A consecuencia del incendio, el Gobierno español incluyó a Sentmenat en la declaración de zonas afectadas gravemente por una emergencia de protección civil. El Ayuntamiento ha reiterado su voluntad de colaborar en las actuaciones de restauración, prevención y mejora de la resiliencia del municipio.

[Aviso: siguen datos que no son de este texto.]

Lemma length_join c ws : ws <> [] -> S (length (join [c] ws)) = sum_list_with (fun w => S (length w)) ws.
Proof.
  induction ws as [|w ws IH]; [done|intros _].
  destruct ws as [|v vs]; [simpl; lia|].
  rewrite join_cons_nonempty, !length_app by done.
  change (sum_list_with ?f (w :: ?l)) with (S (length w) + sum_list_with f l).
  rewrite <- IH by done. cbn [length]. lia.
Qed.

Lemma join_last c ws w x :
  exists a, join [c] (ws ++ [w ++ [x]]) = a ++ [x].
Proof.
  induction ws as [|v ws [a IH]]; [by exists w|].
  exists (v ++ [c] ++ a). rewrite <- app_comm_cons, join_cons_nonempty by by destruct ws.
  by rewrite IH, <- !app_assoc.
Qed.

Lemma drop_while_app {A} (p : A -> bool) x h y :
  p h = false -> drop_while p (x ++ h :: y) = drop_while p x ++ h :: y.
Proof.
  intros Hh. induction x as [|a x IH]; simpl; [by rewrite Hh|]. by destruct (p a).
Qed.

Lemma drop_while_suffix {A} (p : A -> bool) x :
  exists k, x = k ++ drop_while p x /\ forallb p k = true.
Proof.
  induction x as [|a x (k & E & Hk)]; [by exists []|]. simpl.
  destruct (p a) eqn:Ha; [|by exists []].
  exists (a :: k). simpl. by rewrite Ha, Hk, <- E.
Qed.

Lemma trim_end_prefix c s : exists k, s = trim_end_matches c s ++ k.
Proof.
  unfold trim_end_matches. destruct (drop_while_suffix (Ascii.eqb c) (rev s)) as (k & E & _).
  exists (rev k). by rewrite <- rev_app_distr, <- E, rev_involutive.
Qed.

Lemma trim_end_app c a x t :
  x <> c -> trim_end_matches c ((a ++ [x]) ++ t) = (a ++ [x]) ++ trim_end_matches c t.
Proof.
  intros Hx. unfold trim_end_matches. rewrite !rev_app_distr. simpl.
  rewrite drop_while_app by (by apply Ascii.eqb_neq).
  by rewrite rev_app_distr; simpl; rewrite rev_involutive, <- !app_assoc.
Qed.

Lemma trim_end_id c a x : x <> c -> trim_end_matches c (a ++ [x]) = a ++ [x].
Proof. intros Hx. rewrite <- (app_nil_r (a ++ [x])) at 1. by rewrite trim_end_app, app_nil_r. Qed.

(** ** Loops that collect into a duplicate-free vector *)

Lemma elem_of_collect `{EqDecision A} (f : A -> bool) l out x :
  x ∈ fold_left (fun out a => if f a then push_unique out a else out) l out
  <-> x ∈ out \/ (x ∈ l /\ f x = true).
Proof.
  revert out; induction l as [|a l IH]; intros out; simpl.
  - rewrite elem_of_nil. tauto.
  - rewrite IH, elem_of_cons. destruct (f a) eqn:E; [rewrite elem_of_push_unique|];
      (split; [intros [?|[? ?]]|intros [?|[[->|?] ?]]]); destruct_or?; subst; auto; congruence.
Qed.

Lemma elem_of_collect_opt {A} `{EqDecision B} (g : A -> option B) l out x :
  x ∈ fold_left (fun out a => match g a with Some s => push_unique out s | None => out end) l out
  <-> x ∈ out \/ exists a, a ∈ l /\ g a = Some x.
Proof.
  revert out; induction l as [|a l IH]; intros out; simpl.
  - split; [by left|]. intros [?|(a & ?%elem_of_nil & _)]; done.
  - rewrite IH. setoid_rewrite elem_of_cons.
    destruct (g a) eqn:E; [rewrite elem_of_push_unique|];
      (split; [intros [?|(z & ? & ?)]|intros [?|(z & [->|?] & ?)]]); destruct_or?; subst;
      eauto; try congruence.
    left. right. congruence.
Qed.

El susto del incendio no ha disminuido el interés por la zona. El Puig de la Creu se mantiene sin restricciones de acceso para controlar la peste porcina africana, a diferencia de otros municipios de la comarca como Sabadell, Sant Quirze, Sant Cugat, Barberà o Cerdanyola. Esta situación ha llevado a algunos visitantes a ampliar su radio de acción, descubriendo nuevas rutas. Martí señala que es habitual ver a usuarios de Sabadell aparcando en lugares como la Era d'en Petasques para iniciar la subida, y que otros propietarios forestales del entorno también han notado un cierto desplazamiento de excursionistas, aunque "constatarlo con datos es difícil".
El Puig de la Creu es reconocido como uno de los 100 cumbres, lo que atrae a muchos visitantes con el objetivo de completar la lista. Recientemente, se instaló un cartel conmemorativo. El emplazamiento experimentó un pico de visitantes durante el eclipse del 12 de agosto, con cerca de 200 personas. La evolución de la crisis sanitaria y la posible reapertura de otras zonas podrían influir en la dinámica de visitantes, aunque los expertos advierten que se necesita un año sin casos para dar por cerrado el capítulo de la peste porcina.